Before the scheme took effect, East and West had mirror shareholder registers. East and West were companies within the Enterprise Investment Scheme (EIS). The EIS qualifying period having expired on 14 October 2017, the directors wished to merge the companies with a view to seeking an AIM listing.
West had three classes of shares (ordinary, B ordinary and preference). The consideration received by the scheme shareholders was a single East share of the same class (and with the same rights) as the share held in West.
The proposal was unanimously recommended by the directors of West and was one of the rare schemes that received unanimous shareholder approval at the court-convened meeting. The turnout at the meeting was 63.6% in number and 75.4% in value.
Did the fact that there were different classes of share mean the scheme shareholders could not be a single class?
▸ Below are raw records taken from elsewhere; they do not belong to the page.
Lemma ticks_confirm l S rest c mode :
  Forall2 records l S -> NoDup (wa_Id <$> l) ->
  (forall a, a ∈ l -> exists a', pendingAction (wa_Id a) (wc_table c) = Some a' /\ eraseAction a' = eraseAction a) ->
  (forall id, is_Some (tb_pendingActions (wc_table c) !! id) -> id ∈ wa_Id <$> l) ->
  live c -> running c mode -> drop (cu_historyIndex (wc_cursor c)) (historyOf c) = S ++ rest ->
  exists c', ticks (length S) (c, mode) = (c', mode) /\ tb_pendingActions (wc_table c') = ∅ /\ sameRest c c'.
Proof.
  intros Hr. revert c. induction Hr as [|a e l S Hae Hr IH]; intros c Hd Hin Hall Hlive Hrun Hev; cbn [length TaskMachine.ticks].
  - exists c. split_and!; try done. apply map_empty. intros id. destruct (tb_pendingActions _ !! id) eqn:E; [| done].
    specialize (Hall id ltac:(eauto)). by apply not_elem_of_nil in Hall.
  - apply NoDup_cons in Hd as [Hnot Hd]. destruct (Hin a ltac:(left)) as (a' & Ha' & Ee).
    assert (wa_Id a' = wa_Id a) as Eid by (by rewrite <- erase_Id, Ee, erase_Id). rewrite <- Eid in Ha'.
    destruct (tick_confirm a' e (S ++ rest) c mode Hlive Hrun Ha' (records_erase a a' e Ee Hae) Hev)
      as (c1 & Et & (Hp & Hact & _) & Hlive' & Hrun' & Hsame & Hev'). rewrite Et.
    destruct (IH c1) as (c' & Hticks & Hempty & Hsame'); try done.
    + intros x Hx. destruct (Hin x ltac:(by right)) as (x' & Hx' & Ex). exists x'. split; [| done].
      unfold pendingAction in *. rewrite Hp, lookup_delete_ne.
      * destruct (tb_pendingActions (wc_table c) !! wa_Id x) as [p|]; cbn in *; [| done]. by rewrite Hact.
      * intros E. apply Hnot. rewrite <- Eid, E. by apply list_elem_of_fmap_2.
    + intros id. rewrite Hp. intros [Hid Hsome]%lookup_delete_is_Some. specialize (Hall id Hsome).
      rewrite fmap_cons in Hall. apply elem_of_cons in Hall as [-> |]; [| done]. by rewrite Eid in Hid.
    + exists c'. split_and!; try done. destruct Hsame as (? & ? & ?), Hsame' as (? & ? & ?). split_and!; congruence.
Qed.


(** *** An ended turn has a completion *)

Definition isConclusion (a : WorkflowAction) : bool := from_option conclusionType false (wa_Type a).

Definition hasConclusion (b : Table) : Prop := exists id a, pendingAction id b = Some a /\ isConclusion a = true.

Definition concluded (st : WorkflowContext * Mode) : Prop :=
  (cu_isTerminated (wc_cursor st.1) = true \/ st.2 = MEnd -> hasConclusion (wc_table st.1)) /\
  (st.2 = MEnd -> cu_isSuspended (wc_cursor st.1) = false).

Lemma schedule_conclusion ty r b :
  isConclusion (mkWorkflowAction 0 (Some ty) r) = true -> hasConclusion (scheduleAction ty r b).2.
Proof.
  intros H. exists (tb_sequenceNumber b), (mkWorkflowAction (tb_sequenceNumber b) (Some ty) r). split; [| done].
  unfold pendingAction, getAction. cbn. by rewrite lookup_insert_eq; cbn; rewrite lookup_insert_eq.
Qed.

Lemma onHistoryError_conclusion err c : hasConclusion (wc_table (onHistoryError errorTypeName errorText err c)).
Proof. unfold onHistoryError. case_match; by apply (schedule_conclusion _ None (wc_table c)). Qed.

Lemma onExecutionTerminated_conclusion et c : hasConclusion (wc_table (onExecutionTerminated et c)).
Proof.
  unfold onExecutionTerminated. change (wc_table (set_terminated c)) with (wc_table c). cbv zeta.
  destruct (terminateScan (wc_table c) _) as [m|] eqn:E; [by apply (schedule_conclusion _ None (set_pendingActions m (wc_table c))) |].
  change (hasConclusion (wc_table c)).
  assert (forall id p, (id, p) ∈ rangeOrder (tb_pendingActions (wc_table c)) -> tb_pendingActions (wc_table c) !! id = Some p) as Hl
    by (intros id p; apply elem_of_rangeOrder). revert E Hl.
  induction (rangeOrder (tb_pendingActions (wc_table c))) as [|[id p] l IH]; cbn; [done |]. intros E Hl.
  destruct (getAction p (wc_table c) ≫= GetCompleteWorkflow) as [co|] eqn:Ea.
  - apply bind_Some in Ea as (a & Ha & Hco). exists id, a. unfold pendingAction. rewrite (Hl id p ltac:(left)). split; [done |].
    unfold GetCompleteWorkflow, isConclusion in *. by repeat case_match.
  - apply IH; [done |]. intros id' p' Hp. apply Hl. by right.
Qed.

Lemma handle_terminated e c : cu_isTerminated (wc_cursor c) = true -> handle e c = (c, None).
Proof. intros Ht. unfold TaskMachine.handle. by rewrite processEvent_terminated. Qed.

Lemma held_event_flag e c :
  heldWhileSuspended e = true -> GetExecutionStarted e = None ->
  cu_isTerminated (wc_cursor (processEvent 1 e c).1) = cu_isTerminated (wc_cursor c).
Proof.
  intros Hh Hs. cbn [TaskExecutor.processEvent]. do 2 (case_match; [done |]).
  unfold GetExecutionStarted in Hs. unfold heldWhileSuspended in Hh.
  destruct (EventType e) as [[]|]; try done; unfold onTableErr, onWorkflowStarted; by repeat case_match.
Qed.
In line with the decision of the court in cases such as Re Oxford Immunotec Ltd (unreported, David Richards J) 1 October 2013 and Re R K Harrison Holdings Ltd (unreported, Hildyard J) 27 April 2015, Carr J accepted a single class analysis on the basis that, while various different classes of share in West were being taken into the scheme, each scheme shareholder was receiving a share of an identical class with identical rights in East. Accordingly, as they all had the same decision to make, namely whether to swap, for example, an ordinary share in West for an ordinary share in East, it was not impossible for them to consider the scheme together as a single class.